Ziegen, Schafe und Kühe werden am Sonntag von den Weiden geholt. Beim Weideabtrieb in Ginolfs sollen die Besucher die Möglichkeit haben, die Tiere aus nächster Nähe zu erleben. Foto: Archiv/Gerd Schaar
 
von MARION ECKERT
Der inzwischen 9. Weideabtrieb findet am nächsten Sonntag, 15. Oktober , ab 10 Uhr in Ginolfs statt. Die Veränderungen und Neuerungen, die sich im vorigen Jahr erstmals bewährt haben, werden auch heuer wieder umgesetzt. Josef Kolb, Mitorganisator, erklärte in einem Pressegespräch: "Wir wollen die Menschen näher an die Tiere heranbringen. Dazu haben wir die Konzeption des Festes umgestellt." Es werde auch in diesem Jahr ein Festzelt aufgestellt und die Tiere werden zentral in Pferche unmittelbar neben dem Festzelt getrieben und zwar hautnah am Publikum vorbei. "Es war vorher alles so zerstückelt. Nach dem Weideabtrieb war im Grunde alles vorbei. Das wollten wir ändern und das ist uns im vorigen Jahr gelungen".
Die Zuschauer können den ganzen Nachmittag in unmittelbarem Kontakt mit den Rinder, Schafen und Ziegen kommen und mit den Landwirten Gespräche führen. "Der Festplatz, die Tiere und die Leute, das soll alles eine Einheit sein", so Kolb. Natürlich werde die Sicherheit nicht außer Acht gelassen, gerade die Rinder seien keine Schmusetiere. Verantwortungsbewusstes Verhalten der Besucher sei selbstverständlich notwendig.
Über 1000 Tiere werden beim Weideabtrieb auch in diesem Jahr wieder mit dabei sein. Los geht es um 13 Uhr mit den Rindern der Familie Manger. Zirka 45 Kühe (Gelbes Frankenvieh) werden ins Tal getrieben. Es folgen die 450 Rhönschafe und 40 Ziegen von Kolb's Bio-Hof mit den Schäfern Josef Kolb und Michael Bökelmann sowie die 130 Ziegen von Sven Breuig. Den Abschluss werden die 900 Rhönschafe der Weidegemeinschaft Rhönschaf mit Schäfer Julian Schulz bilden.

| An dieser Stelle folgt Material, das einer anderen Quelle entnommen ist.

Lemma first_titled_decided (title : string) (results more : list page) :
  first_titled title results <> Ok None ->
  first_titled title (results ++ more) = first_titled title results.
Proof.
  induction results as [|r results IH]; [done|]. simpl.
  destruct (plain_text r) as [t|e]; [|done]. simpl.
  by destruct (String.eqb t title).
Qed.

(** X19. The pages are read in order and the first page that has the
    title, or whose title cannot be read, decides: when the search of a
    title gives a URL or raises, it gives the same with any pages added
    after the results. *)
Theorem first_match_decides (E E' : Env) (title : string) (results more : list page) :
  unescape E' title = unescape E title ->
  notion_search E (Str.dquote ++ unescape E title ++ Str.dquote) = Ok results ->
  notion_search E' (Str.dquote ++ unescape E title ++ Str.dquote)
    = Ok (results ++ more)%list ->
  _get_notion_url_from_title E title <> Ok None ->
  _get_notion_url_from_title E' title = _get_notion_url_from_title E title.
Proof.
  unfold _get_notion_url_from_title. intros -> -> ->. simpl.
  apply first_titled_decided.
Qed.

Lemma first_match_decides_witness :
  _get_notion_url_from_title
    (mkEnv (extract_color demo_env) unescape_amp (Ok demo_links)
       (fun _ => Ok (demo_pages ++ [mkPage (Ok "Q&A") "https://www.notion.so/qa-copy"])%list))
    "Q&amp;A"
  = _get_notion_url_from_title demo_env "Q&amp;A".
Proof.
  apply (first_match_decides demo_env
           (mkEnv (extract_color demo_env) unescape_amp (Ok demo_links)
              (fun _ => Ok (demo_pages
                            ++ [mkPage (Ok "Q&A") "https://www.notion.so/qa-copy"])%list))
           "Q&amp;A" demo_pages [mkPage (Ok "Q&A") "https://www.notion.so/qa-copy"]).
  - reflexivity.
  - reflexivity.
  - reflexivity.
  - discriminate.
Defined.

(* ===================================================================== *)
(** ** The patterns of a span *)
(* ===================================================================== *)

Lemma all_chars_app (p : ascii -> bool) (a b : string) :
  Str.all_chars p (a ++ b) = Str.all_chars p a && Str.all_chars p b.
Proof.
  induction a as [|c a IH]; [done|]. rewrite append_cons. simpl.
  by rewrite IH, andb_assoc.
Qed.

Lemma declares_extends (key value style before after : string) :
  Str.all_chars (fun c => negb (Ascii.eqb c Str.newline)) before = true ->
  declares key value style ->
  declares key value (before ++ style ++ after).
Proof.
  intros Hbefore (before' & ws & after' & -> & Hbefore' & Hws).
  exists (before ++ before'), ws, (after' ++ after). split; [|split; [|done]].
  - by rewrite !append_assoc'.
  - by rewrite all_chars_app, Hbefore, Hbefore'.
Qed.

(** X20. The patterns are not anchored to a whole declaration: when a
    style gives the bold (or italic) property, so does the style with any
    text after it and any text without a line break before it. The style
    [--x-font-weight:bolder] is bold. *)
Theorem declaration_extends (E : Env) (tag tag' : Tag) (style before after : string) :
  tag_get tag "style" = Some style ->
  tag_get tag' "style" = Some (before ++ style ++ after) ->
  Str.all_chars (fun c => negb (Ascii.eqb c Str.newline)) before = true ->
  (["b"] ∈ _resolve_span E tag -> ["b"] ∈ _resolve_span E tag')
  /\ (["i"] ∈ _resolve_span E tag -> ["i"] ∈ _resolve_span E tag').
Proof.
  intros Hstyle Hstyle' Hbefore.
  assert (style <> "" -> before ++ style ++ after <> "") as Hne.
  { intros Hs. destruct before; [destruct style|]; done. }
  split; intros Hp; apply elem_of_resolve_span in Hp
    as (s & Hs & Hne' & [(color & _ & ?)|[[Hb ?]|[Hi ?]]]); try done;
    rewrite Hstyle in Hs; injection Hs as <-;
    apply elem_of_resolve_span; exists (before ++ style ++ after);
    (split; [done|]); (split; [by apply Hne|]).
  - right; left. split; [|done].
    apply bold_declared, declares_extends; [done|]. by apply bold_declared.
  - right; right. split; [|done].
    apply italic_declared, declares_extends; [done|]. by apply italic_declared.
Qed.

Lemma declaration_extends_witness :
  ["b"] ∈ _resolve_span demo_env (span "--x-font-weight:bolder").
Proof.
  apply (declaration_extends demo_env (span "font-weight:bold")
           (span "--x-font-weight:bolder") "font-weight:bold" "--x-" "er"
           eq_refl eq_refl eq_refl).
  vm_compute. left.
Defined.


Lemma strip_prefix_first_line (key line rest r : string) :
  Str.all_chars (fun c => negb (Ascii.eqb c Str.newline)) key = true ->
  Str.strip_prefix key (line ++ String Str.newline rest) = Some r ->
  Str.starts_with key line = true.
Proof.
  revert line. induction key as [|a key IH]; intros line Hkey; [done|].
  simpl in Hkey. apply andb_true_iff in Hkey as [Ha Hkey].
  destruct line as [|b line].
  - rewrite append_empty. simpl.
    destruct (Ascii.eqb a Str.newline); [done|discriminate].
  - rewrite append_cons. simpl.
    destruct (Ascii.eqb a b); [|discriminate]. by apply IH.
Qed.

Lemma re_match_decl_first_line (key value line rest : string) :
  key <> "" ->
  Str.all_chars (fun c => negb (Ascii.eqb c Str.newline)) key = true ->
  Str.contains key line = false ->
  re_match_decl key value (line ++ String Str.newline rest) = false.
Proof.
  intros Hne Hkey. induction line as [|c line IH]; intros Hline.
  - rewrite append_empty. simpl. rewrite orb_false_r.
    unfold declared_here.
    destruct (Str.strip_prefix key (String Str.newline rest)) as [r|] eqn:Hr; [|done].
    apply (strip_prefix_first_line key "" rest r Hkey) in Hr.
    destruct key; done.
  - simpl in Hline. apply orb_false_iff in Hline as [Hhere Hlater].
    rewrite append_cons. simpl. apply orb_false_iff. split.
    + unfold declared_here.
      destruct (Str.strip_prefix key (String c (line ++ String Str.newline rest)))
        as [r|] eqn:Hr; [|done].
      rewrite <- append_cons in Hr.
      apply (strip_prefix_first_line key (String c line) rest r Hkey) in Hr.
      congruence.
    + destruct (Ascii.eqb c Str.newline); [done|]. by apply IH.
Qed.


(** X21. Only a declaration that starts on the first line of the style
    counts: when the text before the first line break of the style does
    not contain [font-weight:], the span is not bold, whatever follows
    the line break; likewise for [font-style:] and italic. *)
Theorem declaration_after_line_break (E : Env) (tag : Tag) (line rest : string) :
  tag_get tag "style" = Some (line ++ String Str.newline rest) ->
  (Str.contains "font-weight:" line = false -> ["b"] ∉ _resolve_span E tag)
  /\ (Str.contains "font-style:" line = false -> ["i"] ∉ _resolve_span E tag).
Proof.
  intros Hstyle.
  split; intros Hline Hp; apply elem_of_resolve_span in Hp
    as (s & Hs & _ & [(color & _ & ?)|[[Hb ?]|[Hi ?]]]); try done;
    rewrite Hstyle in Hs; injection Hs as <-.
  - by rewrite re_match_decl_first_line in Hb.
  - by rewrite re_match_decl_first_line in Hi.
Qed.

Lemma declaration_after_line_break_witness :
  ["b"] ∉ _resolve_span demo_env
            (span ("color:red;" ++ String Str.newline "font-weight:bold")).
Proof.
  apply (declaration_after_line_break demo_env
           (span ("color:red;" ++ String Str.newline "font-weight:bold"))
           "color:red;" "font-weight:bold" eq_refl).
  reflexivity.
Defined.

(** X22. A span yields each property at most once and in one order: the
    color first, then bold, then italic. Its list is a sublist of
    [[("h", color), ("b",), ("i",)]]. *)
Theorem span_properties_ordered (E : Env) (tag : Tag) :
  NoDup (_resolve_span E tag)
  /\ exists color, sublist (_resolve_span E tag) [["h"; color]; ["b"]; ["i"]].
Proof.
  unfold _resolve_span.
  destruct (tag_get tag "style") as [[|c s]|].
  - split; [constructor|]. exists "". apply sublist_nil_l.
  - destruct (extract_color E (String c s)) as [color|],
      (re_match_decl "font-weight:" "bold" (String c s)),
      (re_match_decl "font-style:" "italic" (String c s)); simpl;
      (split; [repeat constructor; set_solver|]);
      first [exists color | exists ""];
      repeat first [apply sublist_nil_l | apply sublist_skip | apply sublist_cons].
  - split; [constructor|]. exists "". apply sublist_nil_l.
Qed.
(** C5 does not hold as written: with a running task no number of rounds
    brings a [StopTask]. *)
Lemma loop_holds_up_teardown : ¬ loop_yields_to_teardown.
Proof.
  intros Hclaim.
  destruct (Hclaim Sample.lib Sample.world_running) as [fuel Hstop].
  - exists 0%nat. vm_compute. reflexivity.
  - by apply (@handle_never_stops Sample.lib Sample.world_running fuel Sample.handle) in Hstop.
Qed.

(** After three rounds the process is still in the loop. *)
Lemma observation_loop_never_yields_witness :
  taskStarted (snd (run (@main_harness Sample.lib Sample.world_running 3))) ∧
  fst (run (@main_harness Sample.lib Sample.world_running 3)) = Running ∧
  (StopTaskCall ∉ calls (snd (run (@main_harness Sample.lib Sample.world_running 3)))).
Proof.
  assert (taskStarted (snd (run (@main_harness Sample.lib Sample.world_running 3))))
    as Hs by (vm_compute; reflexivity).
  split; [exact Hs |].
  destruct (@observation_loop_never_yields Sample.lib Sample.world_running 3 Hs)
    as [Hloop _].
  destruct (Hloop Sample.handle eq_refl) as (Hst & Hstop & _).
  split; [exact Hst | exact Hstop].
Defined.

(** The host path without isolation, the container path under chroot. *)
Lemma SetEnvvars_task_paths_witness :
  taskenv.allocDir
    (@SetEnvvars Sample.lib Sample.environ Sample.builder drivers.FSIsolationNone
       Sample.taskDir Sample.conf) = "/tmp/h/alloc" ∧
  taskenv.allocDir
    (@SetEnvvars Sample.lib Sample.environ Sample.builder drivers.FSIsolationChroot
       Sample.taskDir Sample.conf) = "/alloc".
Proof.
  split.
  - apply (@SetEnvvars_task_paths Sample.lib Sample.environ Sample.builder
             drivers.FSIsolationNone Sample.taskDir Sample.conf). reflexivity.
  - apply (@SetEnvvars_task_paths Sample.lib Sample.environ Sample.builder
             drivers.FSIsolationChroot Sample.taskDir Sample.conf). discriminate.
Defined.


(** The closure of a call on Linux stops the log monitor, then destroys the
    directory. *)
Lemma cleanup_stops_logmon_before_destroy_witness :
  trace (snd (runCleanup
                (cleanupLogs (allocdir.NewAllocDir "/tmp/nomad_driver_harness-1"))
                initState)) =
  [EvLogmonStop; EvAllocDirDestroy "/tmp/nomad_driver_harness-1"].
Proof.
  assert (@MkAllocDir Sample.lib Sample.world_running 7%nat true Sample.callerState =
          (Ret (Some (cleanupLogs (allocdir.NewAllocDir "/tmp/nomad_driver_harness-1")),
                None),
           snd (@MkAllocDir Sample.lib Sample.world_running 7%nat true
                  Sample.callerState))) as Hrun.
  { rewrite (surjective_pairing
               (@MkAllocDir Sample.lib Sample.world_running 7%nat true
                  Sample.callerState)) at 1.
    f_equal; vm_compute; reflexivity. }
  rewrite (proj1 (@cleanup_stops_logmon_before_destroy Sample.lib Sample.world_running)
             _ _ _ _ Hrun).
  reflexivity.
Defined.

"Wir wollen das auch heuer wieder flotter durchziehen", sagte Kolb. Vor allem auch deshalb, weil die Tiere im Anschluss ja direkt am Festzelt stehen werden. Für das Publikum ist vor allem die veränderte Strecke interessant, denn die Tiere sollen auf der, vom Publikum gesäumten Straße laufen. Auch auf diese Weise sei ein engerer Kontakt der Zuschauer zu den Tieren möglich.
Die Moderation des Weideabtriebs werde auch heuer wieder Peter Schrenk von der Weidegemeinschaft übernehmen und die Gäste in Interviews mit Schäfer und Bauern über das Leben und Arbeiten mit den Tieren in der Kulturlandschaft informieren.
Im Laufe des Nachmittags soll es beim Schafe scheren dann auch ganz praktisch werden. Auch ein Schätzspiel zu den Weidetieren wird es geben und einen Bauernmarkt rund um das Festzelt, der mit Produkten aus der Direktvermarktung von regionalen Erzeuger das Angebot ergänzt.
Der Weideabtrieb soll die Besucher zum einen über die wichtige Arbeit der Landwirte und Schäfer informieren und auf die Produkte aus der Direktvermarktung aufmerksam machen. So gibt es im Festzelt natürlich auch regionale Gerichte vom Gelben Frankenvieh und vom Rhönschaf. Ab 11 Uhr gibt es Mittagessen. Für die musikalische Unterhaltung sorgen von 11 bis 13 Uhr die Weisbacher Musikanten, der Musikvereins Ginolfs spielt nach dem Abtrieb bis zum Abschluss am Abend.